Samsung previews zHBM and zNAND-O 3D memory concepts targeting 10× higher density and 8× HBM5 performance by 2030
Samsung unveiled a multi-generation memory roadmap at the Future of Memory and Storage Summit, previewing breakthrough technologies designed to overcome what the company calls the digital memory wall facing AI infrastructure. The roadmap centers on zHBM—a concept that stacks high-bandwidth memory directly on top of AI accelerators (rather than beside them), and zNAND-O, a next-generation NAND architecture for edge AI, alongside V10 Bonding V-NAND with over 400 layers.
The zHBM design shortens the physical distance data must travel between processor and memory, promising approximately 8× the performance of HBM5, more than 10× the memory density, 3× the energy efficiency, and less than half the thermal resistance compared to HBM5. Samsung expects to require close co-design with accelerator partners (notably NVIDIA, Google, and others) to realize those gains. Separately, V10 BV-NAND uses wafer bonding to stack over 400 memory layers, boosting density by ~58% versus the previous generation while improving I/O performance.
In the near term, Samsung is already in mass production of HBM4 and has begun shipping HBM4E samples (14 Gbps stable, up to 16 Gbps scalable). HBM4E offers 20%+ speed uplift over HBM4 and will expand to 32GB (8-layer), 48GB (12-layer), and 64GB (16-layer) configurations. The company expects HBM4E to enter mass production aligned with customer schedules. Samsung also plans to improve HBM energy efficiency by 2.5× by 2030, a critical metric as power consumption becomes the limiting factor in data-center density.
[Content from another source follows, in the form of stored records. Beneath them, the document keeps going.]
Lemma dec23_ok_all (yoe : Z) (H : 0 <= yoe < 400) : dec23_ok yoe = true.
Proof.
  pose proof dec23_ok_era as Hall. rewrite forallb_forall in Hall.
  apply Hall. replace yoe with (Z.of_nat (Z.to_nat yoe)) by lia.
  apply in_map, in_seq. lia.
Qed.

Lemma civil_dec23 (y : Z) : civil_from_days (days_from_civil y 12 23) = (y, 12, 23).
Proof.
  assert (Hd : days_from_civil y 12 23 =
               (y / 400) * 146097 + dec23_doe (y - y / 400 * 400) - 719468)
    by reflexivity.
  assert (Hy : 0 <= y - y / 400 * 400 < 400)
    by (pose proof (Z.mod_eq y 400); pose proof (Z.mod_pos_bound y 400); lia).
  pose proof (dec23_ok_all _ Hy) as Hok. unfold dec23_ok in Hok. cbv zeta in Hok.
  set (yoe := y - y / 400 * 400) in *. set (doe := dec23_doe yoe) in *.
  repeat rewrite andb_true_iff in Hok.
  destruct Hok as [[[[H0 H1] H2] H3] H4].
  apply Z.leb_le in H0. apply Z.ltb_lt in H1.
  apply Z.eqb_eq in H2. apply Z.eqb_eq in H3. apply Z.eqb_eq in H4.
  rewrite Hd, civil_from_days_split by lia. cbv zeta.
  rewrite H2 in *. rewrite H3, H4.
  change (12 <=? 2) with false. cbv iota. subst yoe. f_equal. f_equal. ring.
Qed.

Lemma parseDate_dd_mmm_23_dec (year : Z) :
  parseDate year (Some "23-Dec"%string) = Some (date_of_string (chars "Dec 23, " ++ z_dec year)).
Proof. reflexivity. Qed.

(** C5.  [parseDate] is total (every JS operation it performs returns): its
    result is a [Date] or the [null] sentinel.  It is [null] for [null], for
    [""] and for every string containing neither '-' nor ':'; and
    ["23-Dec"] gives 23 December of the current year [year]. *)
Theorem parseDate_sentinels_and_23_dec (year : Z) (Hyear : 0 <= year) :
  parseDate year None = None /\
  parseDate year (Some ""%string) = None /\
  (forall s, includes_char "-" (chars s) = false -> includes_char ":" (chars s) = false ->
     parseDate year (Some s) = None) /\
  (exists d, parseDate year (Some "23-Dec"%string) = Some d /\
     getFullYear d = Some year /\ getMonth d = Some 11 /\ getDate d = Some 23).
Proof.
  split; [reflexivity|split; [reflexivity|split]].
  - intros s H1 H2. unfold parseDate. cbv zeta. rewrite H1, H2.
    destruct (chars s); reflexivity.
  - destruct (z_dec_spec year Hyear) as [ds [Hz [Hne [Hd Hv]]]].
    rewrite parseDate_dd_mmm_23_dec, Hz, (date_of_string_dec23 ds Hne Hd), Hv.
    eexists; split; [reflexivity|].
    unfold getFullYear, getMonth, getDate, time_value.
    replace ((days_from_civil year 12 23 * ms_per_day + 0 * 3600000 + 0 * 60000) / ms_per_day)
      with (days_from_civil year 12 23)
      by (rewrite !Z.mul_0_l, !Z.add_0_r, Z.div_mul; [reflexivity|discriminate]).
    rewrite civil_dec23. repeat split.
Qed.

Lemma parseDate_sentinels_and_23_dec_witness :
  0 <= 2026 /\ parseDate 2026 (Some "ABC"%string) = None.
Proof.
  assert (H : 0 <= 2026) by lia.
  exact (conj H (proj1 (proj2 (proj2 (parseDate_sentinels_and_23_dec 2026 H))) "ABC"%string
                   eq_refl eq_refl)).
Defined.

Example parseDate_examples :
  parseDate 2026 (Some "18-Dec 16:01"%string) =
    Some (ValidDate (time_value 2026 12 18 16 1)) /\
  parseDate 2026 (Some "foo-bar"%string) = Some InvalidDate /\
  parseDate 2026 (Some ""%string) = None.
Proof. vm_compute. repeat split. Qed.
For architects: The zHBM vertical-stacking concept signals a structural shift in memory-compute co-design. Memory is no longer peripheral to accelerator planning—it's becoming the constraint that defines per-GPU performance ceilings. Practitioners should track HBM supply, qualification timelines, and thermal integration strategies as closely as compute roadmaps; memory lead times now dictate AI infrastructure deployment velocity.